Bosco Sodi, at Pace Gallery

One Stop Arts magazine
Review
2013



In Bosco Sodi's first UK solo exhibition we are introduced to his abstract experiments in materiality and natural processes resulting in a beautiful, understated and contemplative reflection upon nature, time and place. In an age where so much in the art world, and wider culture, is striking to startle, to be something newer, louder and glossier, Sodi's subdued palette, materiality and austere approach is more than welcome.

A row of what appear to be similar and square sections of scorched and dried earth, ripped out of the earth and transplanted onto the white gallery walls await the visitor who steps off the busy Soho streets. At first glance the six works on display feel like monochrome and mundane abstracts compositions, but the closer you get the more you realise not is all as it seems.

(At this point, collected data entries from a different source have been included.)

(** * CtrlXTEngine: the reality matrix and the quantum core

    A shallow embedding of [Engine/RealityMatrix.js] and
    [Engine/QuantumCore.js].  Game objects are JavaScript objects that the
    engine mutates in place and shares by reference, so they live in an
    explicit store: a reference is a location, the store maps a location to
    the object's own properties.  A world is the record that [createWorld]
    builds; its [objects] array holds references.

    Console narration is left out where producing it cannot fail.  It can
    fail in two ways on the data of the model.  [JSON.stringify], in the
    first message of the loop of [alterReality], throws on a change record
    that reaches itself.  The conversion of a value to a string, in a
    template literal or in [join], throws on an object without a callable
    [toString].  Reading the id of an entry of [objects] that is [null] or
    [undefined] throws as well.  Each of these ends the call, and the model
    says what the call leaves behind.

    Embedded from [RealityMatrix.js]: [createWorld], [alterReality],
    [controlTime], [loadWorld]; from [QuantumCore.js]: [createEntanglement],
    [breakEntanglement], [applySuperposition], [changeCurrentState]. *)

From Stdlib Require Import QArith Qcanon.
From stdpp Require Import base numbers strings list option gmap fin_maps pretty.

Local Open Scope string_scope.
Local Open Scope list_scope.
Local Open Scope Qc_scope.

(** ** JavaScript values and the object store *)

Module JS.

Abbreviation loc := positive.

(** The numbers held in properties are exact rationals: the finite values a
    JavaScript number can take, with one zero.  A string is the sequence of
    its UTF-16 code units; the model has the units below 256, one [ascii]
    each.  Objects and arrays are values by reference. *)
Inductive value :=
| VUndefined
| VNull
| VBool (b : bool)
| VNum (q : Qc)
| VStr (s : string)
| VRef (l : loc).

Arguments VRef l%_positive.

#[global] Instance value_eq_dec : EqDecision value.
Proof. solve_decision. Defined.

#[global] Instance value_inhabited : Inhabited value := populate VUndefined.

(** [!v] is [negb (truthy v)]. *)
Definition truthy (v : value) : bool :=
  match v with
  | VUndefined | VNull => false
  | VBool b => b
  | VNum q => negb (bool_decide (q = 0))
  | VStr s => negb (bool_decide (s = ""))
  | VRef _ => true
  end.

(** [v1 === v2]: primitives by content, objects by identity. *)
Definition strict_eq (v1 v2 : value) : bool := bool_decide (v1 = v2).

(** A cell of the store: the own enumerable properties of an object, and its
    elements when the object is an array. *)
Record cell := Cell {
  props : gmap string value;
  elems : option (list value);
}.

Definition empty_cell : cell := Cell ∅ None.

Abbreviation heap := (gmap loc cell).

Definition cell_of (h : heap) (l : loc) : cell := default empty_cell (h !! l).

(** [o.k] for an object reference [o] and a key [k] that is an own property
    or is nowhere on the prototype chain, as the keys the engine reads are;
    a primitive has no such property. *)
Definition get_prop (h : heap) (o : value) (k : string) : value :=
  match o with
  | VRef l => default VUndefined (props (cell_of h l) !! k)
  | _ => VUndefined
  end.

(** [o.k = v]. *)
Definition set_prop (h : heap) (l : loc) (k : string) (v : value) : heap :=
  let c := cell_of h l in
  <[l := Cell (<[k := v]> (props c)) (elems c)]> h.

(** [null] and [undefined]: reading a property of either throws a
    [TypeError]. *)
Definition nullish (v : value) : bool :=
  match v with
  | VUndefined | VNull => true
  | _ => false
  end.

(** Whether the conversion of a value to a string, in a template literal or
    in [join], throws a [TypeError].  The values of the model hold no
    function, so an object with an own property [toString] has no callable
    [toString], and its [valueOf], own or inherited, gives no primitive: its
    conversion throws.  Any other plain object converts through the
    [toString] it inherits.  An array converts through [join], unless it has
    an own property [join]; [join] converts in turn every element that is
    not [null] or [undefined].  An array met again among its own elements
    renders as the empty string (engines detect the cycle), so the walk
    below an array runs on the store without it, and [size h] steps of
    [fuel] are enough ([to_string_throws_fuel]). *)
Fixpoint to_string_throws_from (fuel : nat) (h : heap) (v : value) : bool :=
  match v with
  | VRef l =>
      let c := cell_of h l in
      bool_decide (is_Some (props c !! "toString"))
      || match elems c, fuel with
         | Some es, S fuel =>
             negb (bool_decide (is_Some (props c !! "join")))
             && existsb (to_string_throws_from fuel (delete l h)) es
         | _, _ => false
         end
  | _ => false
  end.

Definition to_string_throws (h : heap) (v : value) : bool :=
  to_string_throws_from (size h) h v.

End JS.

Import JS.

(** ** Engine/RealityMatrix.js *)

Module RealityMatrix.

(** A number as [controlTime] receives, compares and stores it: a finite
    value, NaN or an infinity. *)
Inductive number :=
| Finite (q : Qc)
| NaN
| PosInfinity
| NegInfinity.

Coercion Finite : Qc >-> number.

#[global] Instance number_eq_dec : EqDecision number.
Proof. solve_decision. Defined.

(** [n <= 0]; a comparison with NaN is false. *)
Definition number_le_0 (n : number) : bool :=
  match n with
  | Finite q => bool_decide (q ≤ 0)
  | NegInfinity => true
  | NaN | PosInfinity => false
  end.

(** [0 < n]. *)
Definition number_gt_0 (n : number) : bool :=
  match n with
  | Finite q => bool_decide (0 < q)
  | PosInfinity => true
  | NaN | NegInfinity => false
  end.

Record Vec3 := { x : Qc; y : Qc; z : Qc }.

Record ZeroPoint := { frequency : Qc; zp_coordinates : Vec3 }.

Record BlinkSpot := {
  spot_id : string;
  spot_coordinates : value;
  spot_time : string;
}.

(** The world that [createWorld] builds.  [objects] holds the entities: what
    [alterReality] pushes is a reference to an object.  The world
    itself, its dimensions, data sources and zero point and the blink spots
    are held by value: a world that is itself an entity, or in which one of
    these is, is outside the model. *)
Record World := {
  dimensions : Vec3;
  ocularComposition : string;
  processingModel : string;
  objects : list value;
  timeState : string;
  timeSpeedMultiplier : number;
  dataSources : list string;
  zeroPoint : ZeroPoint;
  blinkSpots : option (list BlinkSpot);
}.

Definition set_objects (objs : list value) (w : World) : World :=
  {| dimensions := dimensions w; ocularComposition := ocularComposition w;
     processingModel := processingModel w; objects := objs;
     timeState := timeState w; timeSpeedMultiplier := timeSpeedMultiplier w;
     dataSources := dataSources w; zeroPoint := zeroPoint w;
     blinkSpots := blinkSpots w |}.

Definition set_timeState (s : string) (w : World) : World :=
  {| dimensions := dimensions w; ocularComposition := ocularComposition w;
     processingModel := processingModel w; objects := objects w;
     timeState := s; timeSpeedMultiplier := timeSpeedMultiplier w;
     dataSources := dataSources w; zeroPoint := zeroPoint w;
     blinkSpots := blinkSpots w |}.

Definition set_timeSpeedMultiplier (q : number) (w : World) : World :=
  {| dimensions := dimensions w; ocularComposition := ocularComposition w;
     processingModel := processingModel w; objects := objects w;
     timeState := timeState w; timeSpeedMultiplier := q;
     dataSources := dataSources w; zeroPoint := zeroPoint w;
     blinkSpots := blinkSpots w |}.

Definition set_blinkSpots (b : option (list BlinkSpot)) (w : World) : World :=
  {| dimensions := dimensions w; ocularComposition := ocularComposition w;
     processingModel := processingModel w; objects := objects w;
     timeState := timeState w; timeSpeedMultiplier := timeSpeedMultiplier w;
     dataSources := dataSources w; zeroPoint := zeroPoint w;
     blinkSpots := b |}.

Definition createWorld (dimensions : Vec3) (ocularComposition processingModel : string)
    (dataSources : list string) : World :=
  {| dimensions := dimensions;
     ocularComposition := ocularComposition;
     processingModel := processingModel;
     objects := [];
     timeState := "PLAY";
     timeSpeedMultiplier := Finite 1;
     dataSources := dataSources;
     zeroPoint := {| frequency := 0; zp_coordinates := {| x := 0; y := 0; z := 0 |} |};
     blinkSpots := None |}.

(** *** controlTime *)

Definition time_states : list string :=
  ["PLAY"; "PAUSE"; "STOP"; "FAST FORWARD"; "REWIND"].

(** [speed] is [None] when the caller leaves the argument out. *)
Definition controlTime (world : World) (state : string) (speed : option number) : World :=
  let speed := default (Finite 1) speed in
  let previousState := timeState world in
  if bool_decide (state ∈ time_states) then
    let world := set_timeState state world in
    let world :=
      set_timeSpeedMultiplier
        (if bool_decide (state = "FAST FORWARD") || bool_decide (state = "REWIND")
         then speed else Finite 1) world in
    if bool_decide (state = "FAST FORWARD") then
      if number_le_0 speed
      then set_timeSpeedMultiplier (Finite 1) (set_timeState "PLAY" world)
      else world
    else if bool_decide (state = "REWIND") then
      if number_le_0 speed
      then set_timeSpeedMultiplier (Finite 1) (set_timeState "PLAY" world)
      else world
    else world
  else
    set_timeSpeedMultiplier (Finite 1) (set_timeState previousState world).

(** *** alterReality *)

(** A change record; a field the caller leaves out reads [VUndefined].  The
    record is no object of the store, so no value reaches it. *)
Record Change := {
  type : string;
  object : value;
  targetId : value;
  properties : value;
  coordinates : value;
}.

(** [arr.find(p)]: the first element that satisfies [p], else [undefined]. *)
Definition js_find (p : value → bool) (arr : list value) : value :=
  default VUndefined (List.find p arr).

(** The keys ["0"], ["1"], ... of an array's (or a string's) elements. *)
Definition indexed (es : list value) : gmap string value :=
  list_to_map (imap (λ i v, (pretty i, v)) es).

Time reveals and, as with a Rothko, these need to be given the space and duration to for a brief relationship and meditation to open up. These works are not traditional paintings, but appear as sections of an unknown landscape removed from their site and presented anew. The dry and tightly compacted surface is coated with cracks, crevices and open wounds suggesting these are taken from a place that has suffered draught and abandon. The longer you spend the more you see.

Richard Mabey has written of the time he realised the East Anglian landscape in which he lives was not in fact flat but a profoundly intricate and deep topography. All that had to be done was to endeavour to perceive it outside of the normal human positional gaze and perspective and he saw a vast submerged landscape and a depth which, although only a few inches, created gradients enough to be perceptible to a hunting falcon and currents to lift insects six inches higher. The longer I spent with Sodi's work the more this sense came to me. The eye finds one of the wide, gaping cracks formed by the drying process and then traces it's route as it slowly decreases in size along an irregular pathway with tributaries of void feeding into it. Then the crack becomes such a fine path that the eye can no longer register it.

So I stepped closer until my nose was inches from the terrain and suddenly the cracks I could not make out before now appeared clearly and profoundly, each plotting it's own route and each having even smaller fractures feeding into them, open wounds ever diminishing in size. Fractal fissures of indeterminate scale inviting the largest landscapes to be imagined upon the smallest areas.

Duration isn't just the way which one feels compelled to experience the works, it's imbued within their very being during the creative process. Sodi constructs these as Pollock did, by standing over and layering his materials onto the ground through dripping and dropping. Using sawdust, pigment, natural fibre, water and glue a new ground slowly emerges beneath him over the course of a week. Then, for a further month or longer, the works are left to dry and organically compress and conjoin leaving the marks of ageing, cracking and opening up.

The result is combination of artistic intent and wilful abandon of the aesthetic outcome, a welcome approach and at odds to the norm where an artist is expected to enact a tight level of control and shaping towards their desired aesthetic outcome. The will to shape and mould is as old as mankind and it must take some resolve from the artist to hold back from interfering or affecting the processes once he has dripped the last of his ingredients into the slowly forming work.

When this new 'ground' is then taken through ninety degrees and hung upon the wall the effect is powerful. Not unlike a study of a randomly chosen metre square of landscape by Boyle Family, it reads as celebration of the everyday and re-locating the normal into a position more commonly occupied by the unique, inviting us to consider the magic and beauty within the ordinary and overlooked. We are looking into this particular man-made construction, but at once we are also looking deeper, into the forces and history of nature and everything we take for granted.

All the works are untitled as Sodi does not wish to instil any preconceptions into the viewer, instead wishing the work to suggest whatever the reader wishes it to. However, the strong feelings of decay, impermanence and our relationship to nature and the processes which brought us to be resonate strongly.

That these abstract and accidental compositions are held tightly within rigid rectilinear geometry, the most man-made and un-natural of shapes, brings forward the relationship between man and the world in which he inhabits, the control and subjectivity of nature and land and reminds us, as we need to be reminded of as these appear so strongly as sections of ground carefully carved out of a vast landscape and transplanted to a Soho gallery, that these are indeed a composition and creation by an artist – but one who willingly uses forces of nature to have the final say.